■ **EXERCISE DESCRIPTION**: Using the listing below, retype exactly the lines starting at the one with "(** The names of the files a job writes. *)" and ending at the one with "- destruct Hown", and include both.

★ ★ ★ ★ ★ ★ ★

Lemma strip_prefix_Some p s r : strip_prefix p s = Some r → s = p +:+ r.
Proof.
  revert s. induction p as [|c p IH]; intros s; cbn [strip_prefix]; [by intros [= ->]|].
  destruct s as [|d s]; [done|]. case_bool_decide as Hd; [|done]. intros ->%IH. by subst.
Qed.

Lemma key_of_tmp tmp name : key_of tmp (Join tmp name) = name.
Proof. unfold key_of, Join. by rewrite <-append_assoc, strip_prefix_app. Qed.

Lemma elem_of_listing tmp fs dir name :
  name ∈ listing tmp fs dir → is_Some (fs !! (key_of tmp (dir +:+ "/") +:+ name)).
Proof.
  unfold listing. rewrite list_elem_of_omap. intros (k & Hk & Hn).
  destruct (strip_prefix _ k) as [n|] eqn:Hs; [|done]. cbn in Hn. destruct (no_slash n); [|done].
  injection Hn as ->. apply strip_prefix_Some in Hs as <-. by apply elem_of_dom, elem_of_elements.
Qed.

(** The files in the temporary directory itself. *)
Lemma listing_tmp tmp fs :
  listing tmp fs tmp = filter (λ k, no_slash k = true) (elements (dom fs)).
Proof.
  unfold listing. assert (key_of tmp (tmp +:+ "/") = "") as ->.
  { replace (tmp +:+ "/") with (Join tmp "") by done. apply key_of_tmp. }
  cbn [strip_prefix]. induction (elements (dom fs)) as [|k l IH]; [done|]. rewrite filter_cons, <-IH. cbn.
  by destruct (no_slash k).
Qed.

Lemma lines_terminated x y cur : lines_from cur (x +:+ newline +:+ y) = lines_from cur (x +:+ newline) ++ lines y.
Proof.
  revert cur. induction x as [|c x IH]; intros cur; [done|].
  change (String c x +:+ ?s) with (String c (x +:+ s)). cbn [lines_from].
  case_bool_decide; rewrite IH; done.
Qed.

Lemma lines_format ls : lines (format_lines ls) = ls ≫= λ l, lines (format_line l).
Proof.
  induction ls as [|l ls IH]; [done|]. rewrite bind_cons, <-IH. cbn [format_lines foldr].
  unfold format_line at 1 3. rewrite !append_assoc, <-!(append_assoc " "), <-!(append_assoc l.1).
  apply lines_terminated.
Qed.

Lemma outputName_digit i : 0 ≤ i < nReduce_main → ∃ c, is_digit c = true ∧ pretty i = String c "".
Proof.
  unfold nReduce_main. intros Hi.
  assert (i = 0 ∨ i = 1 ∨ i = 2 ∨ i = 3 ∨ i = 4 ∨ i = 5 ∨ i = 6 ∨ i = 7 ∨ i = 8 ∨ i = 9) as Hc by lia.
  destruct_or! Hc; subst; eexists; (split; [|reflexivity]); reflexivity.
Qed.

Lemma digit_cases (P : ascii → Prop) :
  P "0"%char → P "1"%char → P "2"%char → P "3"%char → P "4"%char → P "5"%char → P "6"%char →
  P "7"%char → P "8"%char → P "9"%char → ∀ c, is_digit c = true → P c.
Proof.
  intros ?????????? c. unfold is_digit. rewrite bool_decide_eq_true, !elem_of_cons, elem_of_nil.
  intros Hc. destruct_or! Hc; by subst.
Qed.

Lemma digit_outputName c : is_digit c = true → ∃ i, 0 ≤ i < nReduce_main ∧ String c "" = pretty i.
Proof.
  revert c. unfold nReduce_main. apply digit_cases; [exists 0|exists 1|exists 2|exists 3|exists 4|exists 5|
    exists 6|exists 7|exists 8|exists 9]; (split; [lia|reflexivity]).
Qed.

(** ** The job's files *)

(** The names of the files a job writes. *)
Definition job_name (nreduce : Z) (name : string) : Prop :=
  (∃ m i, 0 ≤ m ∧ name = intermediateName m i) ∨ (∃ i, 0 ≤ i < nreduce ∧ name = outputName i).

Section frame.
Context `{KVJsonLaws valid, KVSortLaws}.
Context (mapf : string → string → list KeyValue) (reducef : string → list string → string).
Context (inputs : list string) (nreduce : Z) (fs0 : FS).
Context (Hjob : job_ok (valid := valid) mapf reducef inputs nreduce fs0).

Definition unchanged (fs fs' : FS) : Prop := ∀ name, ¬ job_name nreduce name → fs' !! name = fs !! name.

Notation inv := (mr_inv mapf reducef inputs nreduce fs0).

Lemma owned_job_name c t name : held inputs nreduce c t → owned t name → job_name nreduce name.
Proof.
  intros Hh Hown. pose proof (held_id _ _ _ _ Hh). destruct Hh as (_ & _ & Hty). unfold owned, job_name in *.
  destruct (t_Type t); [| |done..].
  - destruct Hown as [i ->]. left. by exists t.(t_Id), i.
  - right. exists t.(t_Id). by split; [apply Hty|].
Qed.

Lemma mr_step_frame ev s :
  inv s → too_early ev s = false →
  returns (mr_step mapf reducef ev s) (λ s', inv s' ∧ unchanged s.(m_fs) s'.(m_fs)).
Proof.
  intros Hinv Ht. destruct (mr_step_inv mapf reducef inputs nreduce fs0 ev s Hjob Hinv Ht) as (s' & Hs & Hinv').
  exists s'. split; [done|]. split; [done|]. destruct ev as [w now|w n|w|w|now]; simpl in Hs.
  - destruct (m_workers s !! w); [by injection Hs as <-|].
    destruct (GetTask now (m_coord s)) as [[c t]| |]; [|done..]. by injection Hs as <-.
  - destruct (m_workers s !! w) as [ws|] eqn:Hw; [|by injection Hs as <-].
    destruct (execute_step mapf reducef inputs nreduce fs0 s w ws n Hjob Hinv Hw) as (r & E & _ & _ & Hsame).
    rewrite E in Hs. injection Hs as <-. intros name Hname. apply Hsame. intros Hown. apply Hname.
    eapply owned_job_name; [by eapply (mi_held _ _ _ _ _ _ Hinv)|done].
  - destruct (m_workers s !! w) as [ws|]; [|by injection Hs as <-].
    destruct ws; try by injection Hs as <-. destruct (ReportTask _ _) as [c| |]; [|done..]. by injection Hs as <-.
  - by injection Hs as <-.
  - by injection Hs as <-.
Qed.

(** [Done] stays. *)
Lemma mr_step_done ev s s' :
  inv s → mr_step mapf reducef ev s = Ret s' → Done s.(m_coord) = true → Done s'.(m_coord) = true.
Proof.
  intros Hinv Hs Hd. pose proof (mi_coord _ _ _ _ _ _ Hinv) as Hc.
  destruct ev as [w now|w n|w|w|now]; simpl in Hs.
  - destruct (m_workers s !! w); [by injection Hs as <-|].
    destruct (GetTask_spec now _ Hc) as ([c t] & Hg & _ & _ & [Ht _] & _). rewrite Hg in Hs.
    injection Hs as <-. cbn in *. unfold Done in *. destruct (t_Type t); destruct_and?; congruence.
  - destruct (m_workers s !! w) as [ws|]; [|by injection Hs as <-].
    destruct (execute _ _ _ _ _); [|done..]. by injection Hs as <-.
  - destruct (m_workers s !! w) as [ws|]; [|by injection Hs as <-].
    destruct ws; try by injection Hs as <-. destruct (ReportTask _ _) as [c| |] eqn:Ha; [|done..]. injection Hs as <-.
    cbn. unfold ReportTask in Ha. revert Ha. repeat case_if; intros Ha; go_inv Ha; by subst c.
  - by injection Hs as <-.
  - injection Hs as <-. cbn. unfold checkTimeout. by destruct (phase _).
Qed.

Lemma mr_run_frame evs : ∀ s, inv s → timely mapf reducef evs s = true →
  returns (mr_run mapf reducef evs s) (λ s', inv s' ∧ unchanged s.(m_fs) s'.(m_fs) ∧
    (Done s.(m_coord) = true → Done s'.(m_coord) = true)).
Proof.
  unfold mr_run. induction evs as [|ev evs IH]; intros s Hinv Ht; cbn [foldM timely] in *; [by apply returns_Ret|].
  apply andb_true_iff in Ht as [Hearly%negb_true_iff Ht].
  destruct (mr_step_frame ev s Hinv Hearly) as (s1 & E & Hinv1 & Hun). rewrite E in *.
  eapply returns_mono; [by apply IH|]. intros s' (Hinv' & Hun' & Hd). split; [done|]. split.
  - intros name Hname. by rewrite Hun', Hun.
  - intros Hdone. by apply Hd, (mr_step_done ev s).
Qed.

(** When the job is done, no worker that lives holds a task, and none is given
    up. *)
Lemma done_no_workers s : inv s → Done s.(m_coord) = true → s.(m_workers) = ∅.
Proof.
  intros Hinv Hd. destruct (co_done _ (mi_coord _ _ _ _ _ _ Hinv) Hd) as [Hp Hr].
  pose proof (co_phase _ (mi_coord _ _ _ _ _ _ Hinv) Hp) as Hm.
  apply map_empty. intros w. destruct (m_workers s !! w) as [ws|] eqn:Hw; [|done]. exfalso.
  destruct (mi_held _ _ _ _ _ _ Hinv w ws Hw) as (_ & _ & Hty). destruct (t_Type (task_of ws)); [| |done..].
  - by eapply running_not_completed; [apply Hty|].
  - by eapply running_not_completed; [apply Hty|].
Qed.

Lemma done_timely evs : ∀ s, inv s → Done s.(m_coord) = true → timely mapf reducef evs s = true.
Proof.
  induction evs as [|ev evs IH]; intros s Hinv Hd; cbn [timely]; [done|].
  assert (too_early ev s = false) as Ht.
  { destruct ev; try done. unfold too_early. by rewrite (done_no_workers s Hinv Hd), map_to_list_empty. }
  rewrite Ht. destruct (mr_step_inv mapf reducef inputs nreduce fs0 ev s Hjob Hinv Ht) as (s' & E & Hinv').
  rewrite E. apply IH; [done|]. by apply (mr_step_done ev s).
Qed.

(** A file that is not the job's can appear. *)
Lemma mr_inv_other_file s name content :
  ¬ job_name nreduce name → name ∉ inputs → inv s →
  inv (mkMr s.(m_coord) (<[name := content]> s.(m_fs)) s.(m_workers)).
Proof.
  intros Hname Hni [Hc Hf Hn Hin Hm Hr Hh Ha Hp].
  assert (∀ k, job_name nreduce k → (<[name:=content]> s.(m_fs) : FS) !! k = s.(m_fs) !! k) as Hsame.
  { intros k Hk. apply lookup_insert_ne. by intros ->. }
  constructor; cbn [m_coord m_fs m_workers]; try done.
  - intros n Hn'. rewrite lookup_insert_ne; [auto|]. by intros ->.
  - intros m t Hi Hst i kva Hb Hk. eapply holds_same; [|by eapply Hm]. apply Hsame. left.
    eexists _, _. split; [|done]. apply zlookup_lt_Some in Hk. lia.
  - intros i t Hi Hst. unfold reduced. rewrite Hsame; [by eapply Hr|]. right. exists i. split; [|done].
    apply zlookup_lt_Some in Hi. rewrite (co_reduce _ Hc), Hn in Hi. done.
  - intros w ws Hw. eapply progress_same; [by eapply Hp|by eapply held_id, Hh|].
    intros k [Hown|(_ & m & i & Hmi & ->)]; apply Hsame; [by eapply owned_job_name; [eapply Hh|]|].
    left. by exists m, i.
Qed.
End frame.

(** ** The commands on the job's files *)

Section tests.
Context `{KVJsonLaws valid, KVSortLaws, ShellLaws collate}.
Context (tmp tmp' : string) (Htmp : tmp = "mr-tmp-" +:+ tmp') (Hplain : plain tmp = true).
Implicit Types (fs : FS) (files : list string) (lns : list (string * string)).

★ ★ ★ ★ ★ ★ ★

■ **YOUR RESPONSE**:
(** The names of the files a job writes. *)
Definition job_name (nreduce : Z) (name : string) : Prop :=
  (∃ m i, 0 ≤ m ∧ name = intermediateName m i) ∨ (∃ i, 0 ≤ i < nreduce ∧ name = outputName i).

Section frame.
Context `{KVJsonLaws valid, KVSortLaws}.
Context (mapf : string → string → list KeyValue) (reducef : string → list string → string).
Context (inputs : list string) (nreduce : Z) (fs0 : FS).
Context (Hjob : job_ok (valid := valid) mapf reducef inputs nreduce fs0).

Definition unchanged (fs fs' : FS) : Prop := ∀ name, ¬ job_name nreduce name → fs' !! name = fs !! name.

Notation inv := (mr_inv mapf reducef inputs nreduce fs0).

Lemma owned_job_name c t name : held inputs nreduce c t → owned t name → job_name nreduce name.
Proof.
  intros Hh Hown. pose proof (held_id _ _ _ _ Hh). destruct Hh as (_ & _ & Hty). unfold owned, job_name in *.
  destruct (t_Type t); [| |done..].
  - destruct Hown as [i ->]. left. by exists t.(t_Id), i.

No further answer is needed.